PROBLEM TO SOLVE>
Restate word for word the lines in the listing below, starting at the line containing "destruct (register_functions_run exports" and ending at the line containing "rewrite Href, Hpre, app_nil_r, Hl, <- app_assoc", both included; leave out the rest.

MATERIAL FOR THIS TASK>
= Beginning of Section =

(** The initialisation up to the registration of the functions. *)
Lemma init_reaches_registration (exports : napi_value) (w : world) :
  no_context w -> context_available (w_around w) ->
  exists a w1,
    NAPI_MODULE_INIT exports w = register_exports exports w1 /\
    s_allocator w1 = Some a /\
    s_node_uv_elg w1 = lib_new (w_around w) obj_event_loop_group /\
    s_default_host_resolver w1 = lib_new (w_around w) obj_host_resolver /\
    s_default_client_bootstrap w1 = lib_new (w_around w) obj_client_bootstrap /\
    w_around w1 = w_around w /\ w_mem w1 = w_mem w /\
    w_pending w1 = w_pending w /\ w_tsfn w1 = w_tsfn w /\
    lib_calls (w_trace w1) = lib_calls (w_trace w) ++ set_up_calls (w_around w) a.
Proof.
  intros (N1 & N2 & N3) (Hctx & Hwrap & Helg & Hres & Hboot).
  unfold NAPI_MODULE_INIT. unfold bind at 1.
  destruct (init_libraries_ok exports w Hctx Hwrap)
    as (a & w1 & -> & (G1 & G2 & G3) & Ha & Hal & Hm & Hp & Ht & Hl).
  destruct w as [m navail havail alloc elg res boot pend tsfn tr around].
  destruct w1 as [m1 navail1 havail1 alloc1 elg1 res1 boot1 pend1 tsfn1 tr1 around1].
  world_fields. subst. unfold AWS_FATAL_ASSERT. step.
  destruct (lib_new around obj_event_loop_group) as [e|] eqn:He; [|done]. step.
  destruct (lib_new around obj_host_resolver) as [r|] eqn:Hr; [|done]. step.
  destruct (lib_new around obj_client_bootstrap) as [b|] eqn:Hb; [|done]. step.
  eexists a, _. split; [reflexivity|]. cbn. rewrite ?He, ?Hr, ?Hb.
  repeat split.
  rewrite !lib_calls_app, Hl. unfold set_up_calls. cbn. rewrite ?He, ?Hr.
  rewrite <- !app_assoc. reflexivity.
Qed.

(** A successful initialisation: the world it leaves. *)
Lemma module_init_run (exports : napi_value) (w : world) :
  no_context w -> context_available (w_around w) ->
  refused (w_around w) registered_functions = None ->
  bindings_available (w_around w) ->
  exists a w',
    NAPI_MODULE_INIT exports w = (Ret exports, w') /\
    s_allocator w' = Some a /\
    s_node_uv_elg w' = lib_new (w_around w) obj_event_loop_group /\
    s_default_host_resolver w' = lib_new (w_around w) obj_host_resolver /\
    s_default_client_bootstrap w' = lib_new (w_around w) obj_client_bootstrap /\
    w_around w' = w_around w /\ w_mem w' = w_mem w /\
    lib_calls (w_trace w')
    = lib_calls (w_trace w) ++ set_up_calls (w_around w) a
      ++ map napi_export registered_functions.
Proof.
  intros Hno Hctx Href (B1 & B2 & B3).
  destruct (init_reaches_registration exports w Hno Hctx)
    as (a & w1 & -> & Ha & He & Hr & Hb & Har & Hm & _ & _ & Hl).
  unfold register_exports. unfold bind at 1.
  destruct (register_functions_run exports registered_functions w1)
    as (w2 & -> & Ho & Hl2).
  apply only_trace_fields in Ho as (Hm2 & _ & _ & Ha2 & (G1 & G2 & G3) & _ & _ & Har2).
  rewrite Har in *. destruct (refused_none _ _ Href) as [-> Hpre].
  rewrite Href, Hpre, app_nil_r, Hl, <- app_assoc in Hl2.
  cbn [negb]. unfold AWS_NAPI_ENSURE, bind_exports.
  destruct w as [m navail havail alloc elg res boot pend tsfn tr around].
  destruct w1 as [m1 navail1 havail1 alloc1 elg1 res1 boot1 pend1 tsfn1 tr1 around1].
  destruct w2 as [m2 navail2 havail2 alloc2 elg2 res2 boot2 pend2 tsfn2 tr2 around2].
  world_fields. subst. step. rewrite B1. step. rewrite B2. step. rewrite B3. step.
  exists a. eexists. split; [reflexivity|]. cbn.
  repeat split; try assumption; congruence.
Qed.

= End of Section =

FINISHED EXERCISE>
  destruct (register_functions_run exports registered_functions w1)
    as (w2 & -> & Ho & Hl2).
  apply only_trace_fields in Ho as (Hm2 & _ & _ & Ha2 & (G1 & G2 & G3) & _ & _ & Har2).
  rewrite Har in *. destruct (refused_none _ _ Href) as [-> Hpre].
  rewrite Href, Hpre, app_nil_r, Hl, <- app_assoc in Hl2.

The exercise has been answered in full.